L’uomo che sussurrava alle bici, ecco perché

Bjartmar Leosson abita a Reykjavik in Islanda e viene soprannominato “L’uomo che sussurrava alle bici”. Da tempo ha iniziato a lavorare per trovare un dialogo con chi ruba le due ruote per restituirle ai legittimi proprietari. Un metodo straordinario che ha regalato dei risultati positivi nella sua zona con i furti che sono calati del 30% in due anni.

L’uomo ha capito che era importante dialogare soprattutto con tossicodipendenti che rubavano le bici per andarsi a procurare le dosi. Il soprannome è nato dal film di Robert Redford, L’uomo che sussurrava ai cavalli. La differenza è legata al fatto che in quel film il protagonista parlava con una tecnica speciale per curare cavalli feriti. Qui invece il nome sta a indicare questo straordinario metodo che ha permesso di evitare il dilagante pericolo legato alla delinquenza.

Cosa fa il ragazzo?
Bici, cosa è successo? (Bicizen.it)

Tutto è iniziato quando l’uomo è stato colpito in prima persona, quando gli hanno rubato la bicicletta. Da una denuncia praticamente inutile l’uomo si è messo a indagare da solo scoprendo che la sua bici, così come tanti altri modelli, erano finiti in un rifugio per senza tetto.
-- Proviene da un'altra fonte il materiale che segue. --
Inductive handled (key : Key) (w : Worker) (before : Z -> option (Online double)) (s : t) (R : list effect) (tok : effect) (now : Z)
    (log : list effect) (s' : t) : Prop :=
| Lives w' :
    tensorWorkerOps_ s' = <[key := w']> (tensorWorkerOps_ s) ->
    tile_inv key w' before (attentionOnlineContexts_ s') (R ++ log) ->
    dispatch w' = dispatch w -> attentionJobId w' = attentionJobId w -> (is_read tok = false -> tileScoreValues w' = tileScoreValues w) ->
    frame w (attentionOnlineContexts_ s) (attentionOnlineContexts_ s') -> filed (attentionOnlineContexts_ s') ->
    attentionClusterSfuActivity_ s' = attentionClusterSfuActivity_ s ->
    nextTensorLocalTag_ s <= nextTensorLocalTag_ s' ->
    Forall (fun o => tok_ok (nextTensorLocalTag_ s') o /\ of_key key o = true) log ->
    (list_sum weight log + tile_work w' + (if is_retry tok then 0 else 1) <= weight tok + tile_work w)%nat ->
    handled key w before s R tok now log s'
| Ends ok res :
    tensorWorkerOps_ s' = delete key (tensorWorkerOps_ s) ->
    log = [TileDone key ok res] -> verdict w before (attentionOnlineContexts_ s) ok res ->
    toks key (fun tok => is_start tok || is_access tok) R = [] ->
    frame w (attentionOnlineContexts_ s) (attentionOnlineContexts_ s') -> filed (attentionOnlineContexts_ s') ->
    activity_ok c now (attentionClusterSfuActivity_ s') (base.size (tensorWorkerOps_ s')) ->
    nextTensorLocalTag_ s' = nextTensorLocalTag_ s ->
    handled key w before s R tok now log s'.

Section Deliver.
Context {key : Key} {w : Worker} {before : Z -> option (Online double)} {s : t} {P1 : list effect} {tok : effect} {P2 : list effect} {now : Z}.
Abbreviation n := (nextTensorLocalTag_ s).
Abbreviation on := (attentionOnlineContexts_ s).
Abbreviation R := (P1 ++ P2).
Abbreviation post := (fun (_ : unit) log s' => handled key w before s R tok now log s').
Abbreviation wp := (Effects.wp False).
Hypothesis Hw : tensorWorkerOps_ s !! key = Some w.
Hypothesis Hinv : tile_inv key w before on (P1 ++ tok :: P2).
Hypothesis Hall : Forall (tok_ok n) (P1 ++ tok :: P2).
Hypothesis Hfd : filed on.
Hypothesis Hact : activity_ok c now (attentionClusterSfuActivity_ s) (base.size (tensorWorkerOps_ s)).
Hypothesis Hn : 1 <= n.
Hypothesis Hroom : n + 1 < 2 ^ 64.

Lemma rest_ok : Forall (tok_ok n) R /\ tok_ok n tok.
Proof. apply Forall_app in Hall as [H1 H2]. apply Forall_cons in H2 as [H2 H3]. split; [by apply Forall_app|done]. Qed.

Lemma ignored : (of_key key tok = true -> is_start tok = false /\ (is_stream (pendingTileStreamTag w) tok = true -> is_dispatch tok = true) /\
    forall i x, contexts w !! i = Some x -> busy x = true -> is_row (Z.of_nat i) (pendingLocalTag x) tok = false) ->
  handled key w before s R tok now [] s.
Proof.
  intros H. destruct Hinv as [H1 H2 H3]. apply (Lives _ _ _ _ _ _ _ _ _ w); try done.
  - by rewrite insert_id.
  - rewrite app_nil_r. constructor; try done. by eapply phase_drop.
  - cbn. assert (1 <= weight tok)%nat; [|case_match; lia]. destruct tok; cbn; repeat case_match; lia.
Qed.

Lemma lives w' log s' : stepped c exp32 exp64 s key w before on w' s' -> phase key w' (R ++ log) -> n <= nextTensorLocalTag_ s' ->
  Forall (fun o => tok_ok (nextTensorLocalTag_ s') o /\ of_key key o = true) log ->
  (list_sum weight log + tile_work w' + (if is_retry tok then 0 else 1) <= weight tok + tile_work w)%nat ->
  handled key w before s R tok now log s'.
Proof.
  intros [S1 S2 S3 S4 S5 S6 S7 S8] Hp Hn' Hl Hwk. unfold static in S7. injection S7 as ? ? ? ? ? ?. by apply (Lives _ _ _ _ _ _ _ _ _ w').
Qed.
Lemma ends_failed l s' : failed c exp32 exp64 s key w before on n now l s' -> toks key is_start R = [] -> toks key is_access R = [] ->
  handled key w before s R tok now l s'.
Proof.
  intros [F1 F2 F3 F4 F5 F6 [res ->]] H1 H2. apply (Ends _ _ _ _ _ _ _ _ _ false res); try done.
  apply toks_nil. intros o Hin Hk. apply orb_false_iff. split; [by eapply (proj1 (toks_nil _ _ _) H1)|by eapply (proj1 (toks_nil _ _ _) H2)].
Qed.

(** *** Streams *)

Lemma self_ok k d i st kd tg : 0 <= i -> 0 <= tg < k -> (tile_kind kd = true -> 1 <= tg) -> kd <> ScoreFifoWriteDone -> kd <> PFifoReadDone ->
  tok_ok k (Self d (mkEvent key i st kd tg)) /\ of_key key (Self d (mkEvent key i st kd tg)) = true.
Proof. intros H1 H2 H3 H4 H5. cbn. rewrite bool_decide_true by done. split; [|done]. split_and!; auto; lia. Qed.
Così, dando una ricompensa loro, l’uomo ha motivato un gruppo di senzatetto, maggior parte dei quali ladri, per ricercare le bici che erano state rubate. E così tramite i social network è riuscito a restituire le bici a chi ne aveva denunciato la perdita.

L’uomo ha dimostrato che per l’intera collettività la giustizia riparativa è una soluzione migliore di quella penale anche considerando che il paese ha un solo penitenziario. A oggi il gruppo aperto dallo stesso Leosson ha 14mila iscritti attivi che tutti insieme stanno contribuendo a dare una svolta a un danno ingente per un’isola dove la bici viene utilizzata da molti come mezzo di trasporto principale. E chissà che questo metodo non si possa realizzare anche in Italia.